(** X10. Two valid calls of [load_ndof] under one root read the same record
    only when they name the same subject, session, combination, sample and
    signal type. *)
Theorem ndof_path_injective (root : string) (s se co tr s' se' co' tr' : Z)
    (st st' : string) :
  py_in st sig_types = true -> py_in st' sig_types = true ->
  ndof_path root s se co tr st = ndof_path root s' se' co' tr' st' <->
  (s, se, co, tr, st) = (s', se', co', tr', st').
Proof.
  intros Hst Hst'. split; [|by intros [= -> -> -> -> ->]].
  intros H. unfold ndof_path in H. path_components H.
  rewrite !append_assoc in H. simpl in H.
  cut_at "_"%char in H as Hs. injection H as H.
  cut_at "/"%char in H as Hb. injection H as H.
  cut_at "_"%char in H as Ht. injection H as H.
  cut_at "_"%char in H as Hco. injection H as H.
  apply format_0d_inj in Hs. apply py_str_inj in Hb, Hco, H. congruence.
Qed.

Lemma ndof_path_injective_witness :
  ndof_path "/data" (-1) 2 3 4 "raw" = ndof_path "/data" 1 2 3 4 "raw" <->
  (-1, 2, 3, 4, "raw")%string = (1, 2, 3, 4, "raw")%string.
Proof. apply (ndof_path_injective "/data" (-1) 2 3 4 1 2 3 4); reflexivity. Defined.

(** ** Loaders *)

Lemma lookup_grid {A : Type} (f : nat -> nat -> A) (s n m i j : nat) :
  (i < n)%nat -> (j < m)%nat ->
  concat ((fun i => f i <$> seq 0 m) <$> seq s n) !! (i * m + j)%nat = Some (f (s + i)%nat j).
Proof.
  revert s i. induction n as [|n IH]; intros s i Hi Hj; [lia|].
  simpl. destruct i as [|i].
  - rewrite lookup_app_l by (rewrite length_fmap, length_seq; lia).
    rewrite list_lookup_fmap, lookup_seq_lt by done. simpl. by rewrite Nat.add_0_r.
  - rewrite lookup_app_r by (rewrite length_fmap, length_seq; lia).
    rewrite length_fmap, length_seq.
    replace (S i * m + j - m)%nat with (i * m + j)%nat by lia.
    rewrite IH by lia. f_equal. f_equal. lia.
Qed.

Lemma length_grid {A : Type} (f : nat -> nat -> A) (s n m : nat) :
  length (concat ((fun i => f i <$> seq 0 m) <$> seq s n)) = (n * m)%nat.
Proof.
  revert s. induction n as [|n IH]; intros s; simpl; [done|].
  by rewrite length_app, length_fmap, length_seq, IH.
Qed.

(** [a.T] of a matrix swaps the two indices. *)
Lemma transpose_matrix (a : ndarray) (n m : nat) :
  shape a = [n; m] -> wf a ->
  ∃ b, transpose a = Ok b ∧ shape b = [m; n] ∧ wf b ∧
    ∀ i j, get2 b j i = get2 a i j.
Proof.
  intros Hsh Hwf. unfold transpose. rewrite Hsh. eexists. split; [done|].
  split; [done|]. split.
  { unfold wf. simpl. rewrite length_grid. lia. }
  intros i j. unfold get2. rewrite Hsh. simpl.
  destruct (decide (i < n ∧ j < m)%nat) as [[Hi Hj]|Hno].
  - rewrite !bool_decide_eq_true_2 by done.
    rewrite lookup_grid by done. simpl. unfold item.
    unfold wf in Hwf. rewrite Hsh in Hwf. simpl in Hwf.
    destruct (lookup_lt_is_Some_2 (data a) (i * m + j)%nat) as [v Hv]; [nia|].
    by rewrite Hv.
  - rewrite !bool_decide_eq_false_2 by tauto. done.
Qed.

Lemma read_transposed_matrix (E : Type) (rdsamp : string -> E + ndarray) (p : string) :
  (∀ data, rdsamp p = inr data -> wf data ∧ length (shape data) = 2%nat) ->
  returns_transposed (rdsamp p) (read_transposed E rdsamp p).
Proof.
  intros Hrec. unfold read_transposed, returns_transposed.
  destruct (rdsamp p) as [e|data]; [done|].
  destruct (Hrec data eq_refl) as [Hwf Hlen].
  destruct (shape data) as [|ns [|nc [|]]] eqn:Hsh; try done.
  destruct (transpose_matrix data ns nc Hsh Hwf) as (a & -> & Ha & Hwfa & Hget).
  exists a. by rewrite Ha.
Qed.

(** X11. With valid type names and a reader whose records are matrices,
    each loader hands over what the reader gives for the path of the
    loader: the exception of the reader, or the record transposed, entry
    [(c, t)] of the result being entry [(t, c)] of the record. *)
Theorem loaders_channels_first (E : Type) (rdsamp : string -> E + ndarray)
    (root : string) (g s se tr ta co : Z) (tt d st : string) :
  py_in tt task_types = true -> py_in st sig_types = true ->
  (∀ p data, rdsamp p = inr data -> wf data ∧ length (shape data) = 2%nat) ->
  returns_transposed (rdsamp (pr_path root g s se tr ta tt st))
    (load_pr E rdsamp root g s se tr ta tt st) ∧
  returns_transposed (rdsamp (onedof_path root s se ta tr st))
    (load_1dof E rdsamp root s se ta tr st) ∧
  returns_transposed (rdsamp (mvc_path root s se ta d st))
    (load_mvc E rdsamp root s se ta d st) ∧
  returns_transposed (rdsamp (ndof_path root s se co tr st))
    (load_ndof E rdsamp root s se co tr st).
Proof.
  intros Htt Hst Hrec. unfold load_pr, load_1dof, load_mvc, load_ndof.
  rewrite Htt, Hst. simpl.
  repeat split; apply read_transposed_matrix; intros data; apply Hrec.
Qed.

Lemma loaders_channels_first_witness :
  let rdsamp := fun p : string =>
    if String.eqb p "/data/1dof_dataset/subject01_session2/1dof_raw_finger3_sample4"
    then inr (of_rows 2 [[1; 2]; [3; 4]; [5; 6]]%float)
    else inl tt in
  returns_transposed (rdsamp (pr_path "/data" 5 1 2 4 3 "dynamic" "raw"))
    (load_pr unit rdsamp "/data" 5 1 2 4 3 "dynamic" "raw") ∧
  returns_transposed (rdsamp (onedof_path "/data" 1 2 3 4 "raw"))
    (load_1dof unit rdsamp "/data" 1 2 3 4 "raw") ∧
  returns_transposed (rdsamp (mvc_path "/data" 1 2 3 "flexion" "raw"))
    (load_mvc unit rdsamp "/data" 1 2 3 "flexion" "raw") ∧
  returns_transposed (rdsamp (ndof_path "/data" 1 2 6 4 "raw"))
    (load_ndof unit rdsamp "/data" 1 2 6 4 "raw").
Proof.
  apply (loaders_channels_first unit _ "/data" 5 1 2 4 3 6 "dynamic" "flexion" "raw");
    [reflexivity|reflexivity|].
  intros p data. destruct (String.eqb p _); [|discriminate].
  intros [= <-]. split; reflexivity.
Defined.

(** ** Subplot grids *)

(** X12. For a non-negative number of plots and at least one column the
    grid is computed, and every index [i + 1] that the loop over the plots
    passes to [plt.subplot] lies on the grid. *)
Theorem n_rows_fits (n n_cols : Z) :
  0 ≤ n -> 1 ≤ n_cols ->
  ∃ rows, n_rows n n_cols = inr rows ∧ 0 ≤ rows ∧
    ∀ i, i ∈ py_range n -> 1 ≤ i + 1 ≤ rows * n_cols.
Proof.
  intros Hn Hc. unfold n_rows.
  destruct (Z.eqb_spec n_cols 0) as [|_]; [lia|].
  pose proof (Z.div_mod n n_cols ltac:(lia)) as Hdm.
  pose proof (Z.mod_pos_bound n n_cols ltac:(lia)) as Hmod.
  assert (0 ≤ n / n_cols) as Hq by (apply Z.div_pos; lia).
  eexists. split; [done|].
  assert (∀ i, i ∈ py_range n -> 0 ≤ i < n) as Hrange.
  { intros i Hi. unfold py_range in Hi. apply list_elem_of_fmap in Hi as (k & -> & Hk).
    apply elem_of_seq in Hk. lia. }
  destruct (Z.eqb_spec (n mod n_cols) 0) as [H0|H0].
  - split; [done|]. intros i Hi%Hrange. nia.
  - split; [lia|]. intros i Hi%Hrange. nia.
Qed.

Lemma n_rows_fits_witness :
  ∃ rows, n_rows 5 3 = inr rows ∧ 0 ≤ rows ∧
    ∀ i, i ∈ py_range 5 -> 1 ≤ i + 1 ≤ rows * 3.
Proof. apply (n_rows_fits 5 3); lia. Defined.

(** X13. The grid has the rows that the plots need, and [n mod n_cols - 1]
    rows more when the last row holds two plots or more: the remainder is
    added where one row would do. *)
Theorem n_rows_excess (n n_cols : Z) :
  0 ≤ n -> 1 ≤ n_cols ->
  n_rows n n_cols = inr ((n + n_cols - 1) / n_cols + Z.max 0 (n mod n_cols - 1)).
Proof.
  intros Hn Hc. unfold n_rows.
  destruct (Z.eqb_spec n_cols 0) as [|_]; [lia|]. f_equal.
  pose proof (Z.div_mod n n_cols ltac:(lia)) as Hdm.
  pose proof (Z.mod_pos_bound n n_cols ltac:(lia)) as Hmod.
  destruct (Z.eqb_spec (n mod n_cols) 0) as [H0|H0].
  - rewrite H0. replace (n + n_cols - 1) with (n / n_cols * n_cols + (n_cols - 1)) by lia.
    rewrite Z.div_add_l by lia. rewrite (Z.div_small (n_cols - 1)) by lia. lia.
  - replace (n + n_cols - 1)
      with ((n / n_cols + 1) * n_cols + (n mod n_cols - 1)) by lia.
    rewrite Z.div_add_l by lia. rewrite (Z.div_small (n mod n_cols - 1)) by lia. lia.
Qed.

Lemma n_rows_excess_witness :
  n_rows 5 3 = inr ((5 + 3 - 1) / 3 + Z.max 0 (5 mod 3 - 1)).
Proof. apply (n_rows_excess 5 3); lia. Defined.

■ **Work required**: This exercise calls for the lines from the one holding "n_rows n n_cols = inr ((n" through the end of the entries, transcribed exactly and with nothing more.

■ **Solution for this task**:
  n_rows n n_cols = inr ((n + n_cols - 1) / n_cols + Z.max 0 (n mod n_cols - 1)).
Proof.
  intros Hn Hc. unfold n_rows.
  destruct (Z.eqb_spec n_cols 0) as [|_]; [lia|]. f_equal.
  pose proof (Z.div_mod n n_cols ltac:(lia)) as Hdm.
  pose proof (Z.mod_pos_bound n n_cols ltac:(lia)) as Hmod.
  destruct (Z.eqb_spec (n mod n_cols) 0) as [H0|H0].
  - rewrite H0. replace (n + n_cols - 1) with (n / n_cols * n_cols + (n_cols - 1)) by lia.
    rewrite Z.div_add_l by lia. rewrite (Z.div_small (n_cols - 1)) by lia. lia.
  - replace (n + n_cols - 1)
      with ((n / n_cols + 1) * n_cols + (n mod n_cols - 1)) by lia.
    rewrite Z.div_add_l by lia. rewrite (Z.div_small (n mod n_cols - 1)) by lia. lia.
Qed.

Lemma n_rows_excess_witness :
  n_rows 5 3 = inr ((5 + 3 - 1) / 3 + Z.max 0 (5 mod 3 - 1)).
Proof. apply (n_rows_excess 5 3); lia. Defined.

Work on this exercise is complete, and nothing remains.